With regards to Hecla Mining specifically, it is America’s largest and lower cost silver producer with 11 million ounces of annual production which is almost 30% of all U.S. production. The company has been around since 1891. Its Lucky Friday mine in the silver valley of Idaho has been one of the most prolific silver mines in American history. It also has the most productive silver mine in Alaska that also produces gold. Hecla has more leverage to silver prices than Coeur d’Alene. The company’s revenue breaks down about 75% silver vs. 25% gold. Coeur d’Alene in comparison has become less reliant on silver at 50% silver vs. 50% gold. Hecla has two exploration projects and an expansion of Lucky Friday but those aren’t expected to add to production for years. Hecla basically produces about 11 million ounces of silver and about 68,000 ounces of gold per year with some minor lead and zinc production too.

On a valuation basis, Hecla is not as cheap as I prefer my miners to be.
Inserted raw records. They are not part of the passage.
(** * RiskGuard 360 — moteur de scoring (scoring_engine/scoring.py)

    A shallow embedding of the scoring engine and of the loan simulator,
    followed by the properties of the engine that the specification states.

    Numeric model.  Python [float] values are modelled by exact rationals
    ([Q]); Python [int] values by [Z].  Arithmetic, comparisons and
    [round] are therefore exact: rounding error, overflow, infinities and
    NaN of IEEE-754 doubles are outside the model.  [round(x, n)] is
    round-half-to-even at [n] decimals, [str.format] with [.kf] likewise.
    Equality of two floats is [Qeq] ([==]); when the code returns a literal
    the result is stated with Leibniz equality.

    Strings are byte strings holding the UTF-8 encoding of the source
    literals. *)

From Stdlib Require Import QArith Qround Qabs Lqa Lia ZArith Bool.
From Stdlib Require Import String Ascii List DecimalString.
Import ListNotations.

Local Open Scope Q_scope.

(* ------------------------------------------------------------------ *)
(** ** Python numerics *)

Module Py.

Definition leb (x y : Q) : bool := Qle_bool x y.
Definition ltb (x y : Q) : bool := negb (Qle_bool y x).
Definition eqb (x y : Q) : bool := Qeq_bool x y.

(** [max(a, b)] and [min(a, b)] keep the first argument on a tie. *)
Definition max (a b : Q) : Q := if ltb a b then b else a.
Definition min (a b : Q) : Q := if ltb b a then b else a.

(** Nearest integer, ties to the even one. *)
Definition round_half_even (x : Q) : Z :=
  let f := Qfloor x in
  match ((x - inject_Z f) ?= (1 # 2))%Q with
  | Lt => f
  | Gt => (f + 1)%Z
  | Eq => if Z.even f then f else (f + 1)%Z
  end.

Definition pow10 (n : nat) : Z := (10 ^ Z.of_nat n)%Z.

(** [round(x, ndigits)] *)
Definition round (x : Q) (ndigits : nat) : Q :=
  inject_Z (round_half_even (x * inject_Z (pow10 ndigits)))
  / inject_Z (pow10 ndigits).

(** *** String formatting *)

Definition str_int (z : Z) : string := NilZero.string_of_int (Z.to_int z).

Definition join (parts : list string) : string :=
  String.concat EmptyString parts.

(** A comma before every group of three digits, counted from the right
    (the [,] option of the format mini-language). *)
Fixpoint grouper (rev_digits : list ascii) (n : nat) : list ascii :=
  match rev_digits with
  | [] => []
  | c :: rest =>
      match n with
      | O => ","%char :: c :: grouper rest 2
      | S n' => c :: grouper rest n'
      end
  end.

Definition thousands (digits : string) : string :=
  string_of_list_ascii (rev (grouper (rev (list_ascii_of_string digits)) 3)).

Fixpoint zeros (n : nat) : string :=
  match n with
  | O => EmptyString
  | S n' => String "0"%char (zeros n')
  end.

Definition pad_left (width : nat) (s : string) : string :=
  (zeros (width - String.length s)%nat ++ s)%string.

(** [format(x, ".{nd}f")], or [",.{nd}f"] when [sep] is set. *)
Definition format_f (sep : bool) (nd : nat) (x : Q) : string :=
  let scaled := round_half_even (Qabs x * inject_Z (pow10 nd)) in
  let entier := str_int (scaled / pow10 nd)%Z in
  let entier := if sep then thousands entier else entier in
  let signe := if ltb x 0 then "-"%string else EmptyString in
  let decimales :=
    match nd with
    | O => EmptyString
    | _ => ("." ++ pad_left nd (str_int (scaled mod pow10 nd)%Z))%string
    end in
  (signe ++ entier ++ decimales)%string.

(** [dict.get(key)] on a dictionary kept as its list of items. *)
Fixpoint dict_get {V : Type} (d : list (string * V)) (key : string) : option V :=
  match d with
  | [] => None
  | (k, v) :: rest => if String.eqb k key then Some v else dict_get rest key
  end.

Definition dict_get_default {V : Type} (d : list (string * V)) (key : string) (dflt : V) : V :=
  match dict_get d key with
  | Some v => v
  | None => dflt
  end.

End Py.

Declare Scope py_scope.
Delimit Scope py_scope with py.
Infix "<=?" := Py.leb (at level 70, no associativity) : py_scope.
Infix "<?" := Py.ltb (at level 70, no associativity) : py_scope.
Infix "=?" := Py.eqb (at level 70, no associativity) : py_scope.
Local Open Scope py_scope.
(** The groups of a list of keys that holds the keys of [m], without
    repetition, share out the rows of [m]. *)
Lemma groups_share_out (ks : list group_key) (m : list joined) :
  NoDup ks -> (forall j, In j m -> In (key_of j) ks) ->
  list_sum (map (fun k => List.length (filter (fun j => key_eqb (key_of j) k) m)) ks)
  = List.length m.
Proof.
  intros Hnd. induction m as [ | j m IH ]; intros Hkeys.
  - cbn [filter List.length]. clear. induction ks as [ | k ks IHk ]; [ reflexivity | ].
    cbn [map]. rewrite list_sum_cons, IHk. reflexivity.
  - assert (Hsplit :
      list_sum (map (fun k => List.length (filter (fun j' => key_eqb (key_of j') k) (j :: m))) ks)
      = (list_sum (map (fun k' => if key_eqb (key_of j) k' then 1%nat else 0%nat) ks)
         + list_sum (map (fun k => List.length (filter (fun j' => key_eqb (key_of j') k) m)) ks))%nat).
    { clear. induction ks as [ | k ks IHk ]; [ reflexivity | ].
      cbn [map]. rewrite !list_sum_cons, IHk. cbn [filter].
      destruct (key_eqb (key_of j) k); cbn [List.length]; lia. }
    rewrite Hsplit, IH, one_group_per_key.
    + reflexivity.
    + exact Hnd.
    + apply Hkeys. left. reflexivity.
    + intros j' Hj'. apply Hkeys. right. exact Hj'.
Qed.

Lemma group_by_shares_out (l : list joined) :
  list_sum (map (fun kg => List.length (snd kg)) (group_by l)) = List.length l.
Proof.
  unfold group_by. rewrite map_map. cbn [snd].
  apply groups_share_out.
  - apply distinct_NoDup. exact key_eqb_eq.
  - intros j Hj. apply distinct_in; [ exact key_eqb_eq | ]. apply in_map. exact Hj.
Qed.

Lemma updates_counted_number_rows (gs : list (group_key * list joined)) (seq : Z) :
  updates_counted (number_rows seq gs)
  = Z.of_nat (list_sum (map (fun kg => List.length (snd kg)) gs)).
Proof.
  revert seq. induction gs as [ | [[[w p] o] g] gs IH ]; intros seq; [ reflexivity | ].
  unfold updates_counted in *. cbn [number_rows map]. rewrite sum_Z_cons, list_sum_cons, IH.
  cbn [feature_of bgp_features_1min.total_updates snd]. lia.
Qed.

Lemma updates_counted_app (a b : list bgp_features_1min.row) :
  updates_counted (a ++ b) = updates_counted a + updates_counted b.
Proof.
  unfold updates_counted. induction a as [ | r a IH ]; cbn [app map].
  - cbn. lia.
  - rewrite !sum_Z_cons, IH. lia.
Qed.

Lemma appended_app (db db' : database) (rows : list bgp_features_1min.row) :
  tbl_bgp_features_1min db' = (tbl_bgp_features_1min db ++ rows)%list ->
  appended db db' = rows.
Proof.
  intros H. unfold appended. rewrite H, skipn_app, skipn_all, Nat.sub_diag. reflexivity.
Qed.
(** * ETL/raw_to_tfrecord.py: zip archive of images and labels to TFRecord

    A shallow embedding of the Glue job [ETL/raw_to_tfrecord.py] and the
    properties of its label parser, record encoder and archive pipeline.

    Conventions of the embedding:
    - a Python [bytes] value is a [list byte];
    - a Python [str] is the list of its Unicode code points ([list N]);
    - a Python [float] is an IEEE binary64 number, Rocq's primitive [float],
      whose [+] rounds to nearest-even exactly as CPython's does;
    - a Python [int] is a [Z];
    - a [dict] is a [gmap];
    - a call that can raise returns [exn + A]; code that also acts on the
      outside world (the local file, S3, the log) runs in the monad [M];
    - what the third-party libraries compute (PIL, TensorFlow, boto3,
      awsglue) and the two numeral readers [int()] and [float()] are the
      fields of the class [Runtime]: the script is verified against every
      runtime. A runtime is what one process gets from its libraries on
      its machine: two runs of the script are two runtimes. *)

From Stdlib Require Import ZArith NArith List Strings.Byte Strings.Ascii Strings.String.
From Corelib Require Import Floats.PrimFloat Floats.SpecFloat Floats.FloatOps.
From stdpp Require Import gmap list.

Local Open Scope N_scope.

(** ** Text and bytes *)

Abbreviation char := N (only parsing).
Abbreviation str := (list N) (only parsing).
Abbreviation bytes := (list byte) (only parsing).

(** An ASCII literal of the source, as a [str]. *)
Definition u (s : string) : str := N_of_ascii <$> list_ascii_of_string s.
I estimate in 2011 they will gross about$ 550 million in revenue and that is estimate is very aggressive. They have a mandatory convertible outstanding that when you assume dilution for equal’s 304 million shares outstanding which gives them a market cap of $2.94 billion at today’s stock price of $9.67. However with the enterprise value divided by revenue formula I use market cap + net debt. In this case they have 240 million in cash net of debt, so their enterprise value is $2.7 billion which means they are pretty fully valued at 4.9 times my very optimistic revenue estimate of $550 million. So this is basically a solid silver producer with almost 30% of U.S. production with a great balance sheet to fund limited growth over time that is highly leveraged to rising silver prices. Not a screaming value but I think worth a 10% position in my personal portfolio for now and as other stocks in the sector have recovered. The stock is still about 15% off the high it made in December last year.

See the company’s fact sheet.

See a company presentation.

I know with a strategy like this in the larger cap mining stocks, I’m not going to pick the stocks that will go up 300-500% in the next few years. These types of stocks just fit my personality and tolerance level for volatility better than their smaller peers. Also you will notice when we were deeper in the correction for silver prices and therefore silver mining stocks, I was buying smaller cap junior mining, now have sold some at a profit, moved up the food chain to buy some that still offer value. Soon, I won’t even suggest buying those large caps and even the silver ETF temporarily. Hopefully, we will book some more gains on these miners over the next weeks or 1-2 months and then repeat the process again and again.

Disclosure: I am long SIVR, HL, CDE, PAAS.